It’s no secret that I love mixing my own potting blends. It’s a mixture of pride and pragmatics. When you mix your own blends, you also can tinker with the type of soil and engineer the best potting soil for different species and for each plant.
My Golden Pothos will grow ruggedly in just about anything I throw them in, but my Snow Queen and Africna Violets are somewhat fussier and prefer a slightly different blend.
It’s really rewarding to make a small change and see a big result.
I also find it much simpler to keep a bag of each main ingredient to hand rather than a commercial blend suited to each and every type of plant in my collection.
It takes all of five minutes to blend the perfect soil, free of synthetic fertilizers or harmful fillers, and it’s the best way to give plant roots exactly what they need right when they need it.
These types of well-draining soils even work well with plants like Aloe Vera, so it’s versatile enough to use around your garden.
Fun Fact: Pothos are considered lucky plants in the home and make great alternatives to other bad luck plants. They are also perfect for those with plant allergies, as they have little to no allergic impact.
Pothos Soil Mix Essentials
Indoor plants have more complex needs than plants growing outdoors in garden soil.
A potted plant’s whole world is contained in the soil within its pot. Get it right, and you’ll see your plants thrive effortlessly. Mess it up, and you set the stage for poor plant growth, malnutrition, and root or crown rot.
There are a few important factors to consider before you start mixing your own potting mix.
Drainage and Aeration
Good drainage provides good aeration – they go together. Excess water drives out air, but good drainage supports good air circulation through the soil.

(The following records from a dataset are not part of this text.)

(** Dereferencing a pointer: nil panics. *)
Definition deref {A : Type} (p : option A) : G A := λ g,
  match p with
  | Some a => Returned a g
  | None => Panicked g
  end.

(** Reading and writing through [g.spec]. *)
Definition loadSpec : G Spec := p ← getSpecPtr; deref p.

Definition storeSpec (doc : Spec) : G unit :=
  _ ← loadSpec; setSpecPtr (Some doc).

(** Reading and writing through [g.spec.Linux]. *)
Definition loadLinux : G Linux := doc ← loadSpec; deref (Spec_Linux doc).

Definition storeLinux (l : Linux) : G unit :=
  doc ← loadSpec; _ ← deref (Spec_Linux doc);
  storeSpec (set_Spec_Linux (Some l) doc).

(** ** Lazy initialisation *)

(** Modelled from the spec: [initSpec] lives in a file of package
    [generate] that is not among the sources.  Section 4.1: a mutation first
    ensures that all missing ancestors exist, allocating them with zero
    values; here the document itself ([&rspec.Spec{}]). *)
Definition initSpec : G unit :=
  p ← getSpecPtr;
  match p with
  | None => setSpecPtr (Some Spec_zero)
  | Some _ => mret tt
  end.

(** Modelled from the spec: [initSpecLinux], of the same missing file,
    ensures the document and then its Linux subtree ([&rspec.Linux{}]). *)
Definition initSpecLinux : G unit :=
  initSpec;;
  doc ← loadSpec;
  match Spec_Linux doc with
  | None => storeSpec (set_Spec_Linux (Some Linux_zero) doc)
  | Some _ => mret tt
  end.

(** ** Capabilities *)

Section capabilities.
Context `{!strings.Pkg} `{!capability.Registry}.

Definition lastCap : capability.Cap :=
  let last := capability.CAP_LAST_CAP in
  (* hack for RHEL6 which has no /proc/sys/kernel/cap_last_cap *)
  if bool_decide (last = 63%Z) then capability.CAP_BLOCK_SUSPEND else last.
(** A number of the JSON grammar: an optional minus sign; an integer
    part that is 0 or starts with a digit other than 0; optionally a dot
    and one or more digits; optionally e or E, an optional sign and one
    or more digits.  [parse_exponent] reads what follows the fraction. *)
Definition parse_exponent (neg : bool) (int frac rest : string) : option number :=
  match rest with
  | EmptyString => Some (make_number neg int frac 0)
  | String ("e" | "E") r =>
      let '(eneg, r') :=
        match r with
        | String "+" x => (false, x)
        | String "-" x => (true, x)
        | _ => (false, r)
        end in
      match Str.span is_digit r' with
      | (String d ds, EmptyString) =>
          let e := digits_value (String d ds) in
          Some (make_number neg int frac (if eneg then - e else e))
      | _ => None
      end
  | _ => None
  end.

Definition parse_number (w : string) : option number :=
  let '(neg, r) :=
    match w with
    | String "-" x => (true, x)
    | _ => (false, w)
    end in
  match Str.span is_digit r with
  | (EmptyString, _) => None
  | (String "0" (String _ _), _) => None
  | (int, String "." r') =>
      match Str.span is_digit r' with
      | (EmptyString, _) => None
      | (frac, r'') => parse_exponent neg int frac r''
      end
  | (int, r') => parse_exponent neg int "" r'
  end.

(** a maximal run of letters, digits, signs and dots: a literal name or
    a number *)
Definition parse_word (w : string) : option value :=
  if String.eqb w "null" then Some VNull
  else if String.eqb w "true" then Some (VBool true)
  else if String.eqb w "false" then Some (VBool false)
  else VNumber <$> parse_number w.

(** the value of a hexadecimal digit, in either case *)
Definition hex_value (c : ascii) : option N :=
  let n := N_of_ascii c in
  if is_digit c then Some (n - 48)%N
  else if (97 <=? n)%N && (n <=? 102)%N then Some (n - 87)%N
  else if (65 <=? n)%N && (n <=? 70)%N then Some (n - 55)%N
  else None.

(** the bytes that stand for the code unit [u] *)
Definition fromCharCode (u : N) : list ascii :=
  if (u <? 128)%N then [ascii_of_N u]
  else if (u <? 2048)%N then
    [ascii_of_N (192 + u / 64); ascii_of_N (128 + u mod 64)]
  else
    [ascii_of_N (224 + u / 4096); ascii_of_N (128 + (u / 64) mod 64);
     ascii_of_N (128 + u mod 64)].

(** the six structural characters, and a literal: a name, a number or a
    string *)
Inductive token :=
| TLBrace | TRBrace | TLBracket | TRBracket | TColon | TComma
| TLit (v : value).

(** The scanner is a machine that reads one character at a time; the
    accumulated characters are kept in reverse. *)
(** [SGap]: between two tokens; [SWord]: in a name or a number;
    [SString]: in a string; [SEscape]: after a backslash; [SUnicode s n u]:
    in a [\u] escape with [n] digits to come and the value [u] so far. *)
Inductive scan :=
| SGap
| SWord (w : list ascii)
| SString (s : list ascii)
| SEscape (s : list ascii)
| SUnicode (s : list ascii) (n : nat) (u : N).

Definition is_word_char (c : ascii) : bool :=
  is_digit c || is_letter c ||
  match c with "-" | "+" | "." => true | _ => false end.

(** a character read between two tokens *)
Definition scan_gap (c : ascii) : option (scan * list token) :=
  match c with
  | "{" => Some (SGap, [TLBrace])
  | "}" => Some (SGap, [TRBrace])
  | "[" => Some (SGap, [TLBracket])
  | "]" => Some (SGap, [TRBracket])
  | ":" => Some (SGap, [TColon])
  | "," => Some (SGap, [TComma])
  | "034" => Some (SString [], [])
  | _ =>
      if is_whitespace c then Some (SGap, [])
      else if is_word_char c then Some (SWord [c], [])
      else None
  end.

(** the literal that the characters [w] of a word make up *)
Definition end_word (w : list ascii) : option token :=
  TLit <$> parse_word (string_of_list_ascii (rev w)).

(** one character: the next state and the tokens completed; [None] is a
    syntax error *)
Definition scan_step (st : scan) (c : ascii) : option (scan * list token) :=
  match st with
  | SGap => scan_gap c
  | SWord w =>
      if is_word_char c then Some (SWord (c :: w), [])
      else
        t ← end_word w;
        '(st', ts) ← scan_gap c;
        Some (st', t :: ts)
  | SString s =>
      match c with
      | "034" => Some (SGap, [TLit (VString (string_of_list_ascii (rev s)))])
      | "\" => Some (SEscape s, [])
      | _ => if (N_of_ascii c <? 32)%N then None else Some (SString (c :: s), [])
      end
  | SEscape s =>
      match c with
      | "034" | "\" | "/" => Some (SString (c :: s), [])
      | "b" => Some (SString ("008" :: s), [])
      | "f" => Some (SString ("012" :: s), [])
      | "n" => Some (SString ("010" :: s), [])
      | "r" => Some (SString ("013" :: s), [])
      | "t" => Some (SString ("009" :: s), [])
      | "u" => Some (SUnicode s 4 0%N, [])
      | _ => None
      end
  | SUnicode s n u =>
      h ← hex_value c;
      let u' := (u * 16 + h)%N in
      match n with
      | 1 => Some (SString (rev (fromCharCode u') ++ s), [])
      | _ => Some (SUnicode s (pred n) u', [])
      end
  end.

Fixpoint scan_all (st : scan) (cs : list ascii) : option (list token) :=
  match cs with
  | [] =>
      match st with
      | SGap => Some []
      | SWord w => t ← end_word w; Some [t]
      | _ => None
      end
  | c :: cs' =>
      '(st', ts) ← scan_step st c;
      rest ← scan_all st' cs';
      Some (ts ++ rest)
  end.

Definition tokens (text : string) : option (list token) :=
  scan_all SGap (list_ascii_of_string text).

(** A key that is an array index: the canonical decimal form of an
    integer from 0 to 2^32 - 2. *)
Definition array_index (k : string) : option N :=
  match k with
  | EmptyString => None
  | String "0" (String _ _) => None
  | _ =>
      if forallb is_digit (list_ascii_of_string k) && (String.length k <=? 10)%nat
      then let n := Z.to_N (digits_value k) in
           if (n <? 4294967295)%N then Some n else None
      else None
  end.

(** [o[k] = v] on the ordered list of the own properties of an object:
    an existing key keeps its place; a new array index goes among the
    array indices, which come first in ascending order; any other new key
    goes last. *)
Fixpoint set_property (props : list (string * value)) (k : string) (v : value)
  : list (string * value) :=
  match props with
  | [] => [(k, v)]
  | (k', v') :: rest =>
      if String.eqb k k' then (k, v) :: rest
      else if existsb (fun p => String.eqb k (fst p)) rest
      then (k', v') :: set_property rest k v
      else match array_index k, array_index k' with
           | Some i, Some j =>
               if (i <? j)%N then (k, v) :: props
               else (k', v') :: set_property rest k v
           | Some _, None => (k, v) :: props
           | None, _ => (k', v') :: set_property rest k v
           end
  end.

(** The parser is a pushdown machine over the tokens. A frame is a
    container under construction: the items of an array read so far (in
    reverse), or the properties of an object read so far and the key
    whose value is being read. *)
Inductive frame :=
| FArray (items : list value)
| FObject (props : list (string * value)) (key : string).
(** C8, amended: for every file that is ingested, its rows stand in
    the merged table between those of the files before and after it,
    one for each line, and every column of the file other than
    [timestamp] and [building] is a column of the merged table with,
    on those rows, the values of the file; the [building] column holds
    the name of the file on those rows. *)
Theorem passthrough_columns_unchanged (files1 files2 : list CsvFile)
    (file : CsvFile) (raw : RawFrame) (df : DataFrame) :
  read_csv file = inr raw ->
  load_file parse_datetime file = inr df ->
  let merged :=
    fst (load_energy_data parse_datetime (Some (files1 ++ file :: files2))) in
  rows merged
  = rows (fst (load_energy_data parse_datetime (Some files1)))
    ++ rows df ++ mjoin (contribution parse_datetime <$> files2)
  /\ length (rows df) = length (raw_rows raw)
  /\ (forall c, c ∈ raw_columns raw -> c <> "timestamp" -> c <> "building" ->
        c ∈ columns merged
        /\ row_cell c <$> rows df = raw_cell c <$> raw_rows raw)
  /\ Forall (fun r => row_cell "building" r = Str (stem file)) (rows df).
Proof.
  intros Hraw Hdf merged.
  destruct (load_file_inr file df Hdf) as (raw' & Hraw' & _ & _ & Hcols & Hrows).
  assert (raw' = raw) as -> by congruence.
  split; [|split; [|split]].
  - unfold merged. rewrite !loaded_rows, fmap_app, fmap_cons, join_app. simpl.
    unfold contribution at 2. rewrite Hdf. reflexivity.
  - symmetry. eapply Forall2_length, Hrows.
  - intros c Hc Hts Hb. split.
    + unfold merged, load_energy_data. rewrite load_fold_spec. cbn [fst snd].
      rewrite fold_left_app. simpl. apply merge_columns.
      unfold merge_file at 1. rewrite Hdf. apply concat_columns.
      rewrite Hcols. apply assign_column_elem. left. exact Hc.
    + clear -Hrows Hts Hb. induction Hrows as [|x y l k Hxy _ IH]; [reflexivity|].
      rewrite !fmap_cons. f_equal; [|exact IH].
      eapply row_from_cell; eassumption.
  - clear -Hrows. induction Hrows as [|x y l k Hxy _ IH]; constructor; [|exact IH].
    destruct Hxy as (Hname & _). unfold row_cell. simpl. rewrite Hname. reflexivity.
Qed.

End LoaderProperties.

(** ** The pipeline *)

Section PipelineProperties.

Variable parse_datetime : string -> option Z.

Lemma main_empty (w : World) :
  empty (fst (load_energy_data parse_datetime (data w))) = true ->
  main parse_datetime w
  = (mkWorld (data w) (cwd w)
       (stdout w ++ [Line "Loading data...";
                     Line "No data found. Check /data folder."])
       (log w ++ snd (load_energy_data parse_datetime (data w))),
     Some tt).
Proof.
  intros H. unfold main, run_load_energy_data, bind, print, print_output,
    read_data, logging, ret. simpl. rewrite H. simpl.
  rewrite <- app_assoc. reflexivity.
Qed.

Lemma main_world (w : World) :
  data (fst (main parse_datetime w)) = data w
  /\ cwd (fst (main parse_datetime w))
     = written_files (fst (load_energy_data parse_datetime (data w))) (cwd w).
Proof.
  unfold written_files.
  destruct (empty (fst (load_energy_data parse_datetime (data w)))) eqn:E.
  - rewrite (main_empty w E). auto.
  - unfold main, run_load_energy_data, run_create_dashboard, generate_summary,
      bind, print, print_output, read_data, logging, ret, write_file, try_value.
    simpl. rewrite E. simpl.
    destruct (create_dashboard _) as [d|]; simpl; [|auto].
    destruct (summary_text _ _) as [t|]; simpl; auto.
Qed.

Lemma written_files_twice df (files : gmap string Content) :
  written_files df (written_files df files) = written_files df files.
Proof.
  unfold written_files. destruct (empty df); [reflexivity|].
  destruct (create_dashboard df) as [d|].
  - destruct (summary_text df (building_wise_summary df)) as [t|];
      apply map_eq; intros k; rewrite !lookup_insert;
      repeat case_decide; reflexivity.
  - apply map_eq; intros k; rewrite !lookup_insert;
      repeat case_decide; reflexivity.
Qed.

Lemma main_twice (w : World) :
  cwd (fst (main parse_datetime (fst (main parse_datetime w))))
  = cwd (fst (main parse_datetime w)).
Proof.
  destruct (main_world (fst (main parse_datetime w))) as [_ ->].
  destruct (main_world w) as [-> ->].
  apply written_files_twice.
Qed.

Lemma missing_folder_empty :
  empty (fst (load_energy_data parse_datetime None)) = true.
Proof. reflexivity. Qed.

Lemma no_contribution_empty (files : list CsvFile) :
  Forall (fun f => contribution parse_datetime f = []) files ->
  empty (fst (load_energy_data parse_datetime (Some files))) = true.
Proof.
  intros H. unfold empty. rewrite loaded_rows.
  assert (mjoin (contribution parse_datetime <$> files) = []) as ->;
    [|reflexivity].
  induction H as [|f files Hf _ IH]; [reflexivity|].
  rewrite fmap_cons. simpl. rewrite Hf, IH. reflexivity.
Qed.

(** C5: when ingestion yields an empty table (the data folder does not
    exist, no file contributes a row, or the table is empty for any
    other reason), the script prints its two messages and stops
    without an exception: the files of the working directory, the four
    outputs among them, are what they were, nothing else is printed,
    and only the loader's records are added to the log. *)
Theorem empty_table_halts_pipeline (w : World) :
  data w = None
  \/ (exists files, data w = Some files
                    /\ Forall (fun f => contribution parse_datetime f = []) files)
  \/ empty (fst (load_energy_data parse_datetime (data w))) = true ->
  main parse_datetime w
  = (mkWorld (data w) (cwd w)
       (stdout w ++ [Line "Loading data...";
                     Line "No data found. Check /data folder."])
       (log w ++ snd (load_energy_data parse_datetime (data w))),
     Some tt)
  /\ forall path, cwd (fst (main parse_datetime w)) !! path = cwd w !! path.
Proof.
  intros H.
  assert (empty (fst (load_energy_data parse_datetime (data w))) = true) as E.
  { destruct H as [->|[(files & -> & Hall)|H]].
    - apply missing_folder_empty.
    - apply no_contribution_empty, Hall.
    - exact H. }
  rewrite (main_empty w E). auto.
Qed.

Lemma contribution_building (file : CsvFile) (r : Row) :
  r ∈ contribution parse_datetime file -> building r = stem file.
Proof.
  unfold contribution.
  destruct (load_file parse_datetime file) as [e|df] eqn:E; [inversion 1|].
  destruct (load_file_inr _ file df E) as (raw & _ & _ & _ & _ & Hrows).
  intros Hr. apply list_elem_of_lookup_1 in Hr as [i Hi].
  destruct (Forall2_lookup_r _ _ _ _ _ Hrows Hi) as (x & _ & Hx).
  apply Hx.
Qed.

Lemma filter_other_building (file : CsvFile) (b : string) :
  b <> stem file ->
  filter (fun r => building r = b) (contribution parse_datetime file) = [].
Proof.
  intros Hb. apply filter_building_absent. intros Hin.
  apply list_elem_of_fmap in Hin as (r & -> & Hr).
  apply Hb. apply contribution_building, Hr.
Qed.

Lemma filter_loaded (b : string) (file : CsvFile) (files : list CsvFile) :
  filter (fun r => building r = b)
         (mjoin (contribution parse_datetime <$> file :: files))
  = filter (fun r => building r = b) (contribution parse_datetime file)
    ++ filter (fun r => building r = b)
              (mjoin (contribution parse_datetime <$> files)).
Proof. rewrite fmap_cons. simpl. apply filter_app. Qed.

(** With distinct file names the rows of one building come from one
    file, so their order does not depend on the order of the files. *)
Lemma rows_of_building_enumeration (files files' : list CsvFile) (b : string) :
  files ≡ₚ files' ->
  NoDup (stem <$> files) ->
  filter (fun r => building r = b) (mjoin (contribution parse_datetime <$> files))
  = filter (fun r => building r = b)
           (mjoin (contribution parse_datetime <$> files')).
Proof.
  induction 1 as [|x l l' Hperm IH|x y l|l l' l'' H1 IH1 H2 IH2]; intros Hnd.
  - reflexivity.
  - rewrite !filter_loaded. f_equal. apply IH.
    rewrite fmap_cons in Hnd. apply NoDup_cons in Hnd as [_ Hnd]. exact Hnd.
  - rewrite !filter_loaded, !app_assoc. f_equal.
    rewrite !fmap_cons in Hnd.
    apply NoDup_cons in Hnd as [Hy _]. apply not_elem_of_cons in Hy as [Hyx _].
    destruct (decide (b = stem x)) as [->|Hbx].
    + rewrite (filter_other_building y) by congruence.
      rewrite app_nil_r. reflexivity.
    + rewrite (filter_other_building x) by exact Hbx.
      rewrite app_nil_r. reflexivity.
  - rewrite IH1 by exact Hnd. apply IH2.
    rewrite <- H1. exact Hnd.
Qed.

Lemma building_elem_filter (b : string) (rs : list Row) :
  b ∈ building <$> rs <-> filter (fun r => building r = b) rs <> [].
Proof.
  split.
  - intros Hin Hnil. apply list_elem_of_fmap in Hin as (r & -> & Hr).
    eapply (filter_nil_not_elem_of _ _ r); [exact Hnil|reflexivity|exact Hr].
  - intros Hne. destruct (decide (b ∈ building <$> rs)) as [|Hnin]; [assumption|].
    destruct Hne. apply filter_building_absent, Hnin.
Qed.

Lemma summary_enumeration (files files' : list CsvFile) :
  files ≡ₚ files' ->
  NoDup (stem <$> files) ->
  building_wise_summary (fst (load_energy_data parse_datetime (Some files)))
  = building_wise_summary (fst (load_energy_data parse_datetime (Some files'))).
Proof.
  intros Hperm Hnd. rewrite !building_wise_summary_spec.
  assert (forall b,
    filter (fun r => building r = b)
           (rows (fst (load_energy_data parse_datetime (Some files))))
    = filter (fun r => building r = b)
             (rows (fst (load_energy_data parse_datetime (Some files')))))
    as Hrows.
  { intros b. rewrite !loaded_rows.
    apply rows_of_building_enumeration; assumption. }
  rewrite (summary_names_unique
             (fst (load_energy_data parse_datetime (Some files)))
             (fst (load_energy_data parse_datetime (Some files')))).
  2:{ intros k. rewrite !building_elem_filter, Hrows. reflexivity. }
  apply list_fmap_ext. intros _ k _.
  unfold kwh_of_building. rewrite Hrows. reflexivity.
Qed.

No matter the species, all plants need oxygen around their roots to thrive, and Pothos is no different.
You can incorporate air pockets into your soil blends in a few ways.
One is to include material that holds pockets of air. Perlite, rough chunks of bark, clay pebbles, and volcanic rock-like pumice all hold air within them no matter how wet they become.
Incorporating these porous materials into your blends ensures the roots get what they need, even after heavy rain or deep watering.
Hydration is another key element for soil mixes.
Some plants need soil that retains a lot of moisture, like peace lilies, calatheas, or ivy. Others need soil that dries quickly – a succulent or cactus is actively harmed by too much moisture smothering its root system.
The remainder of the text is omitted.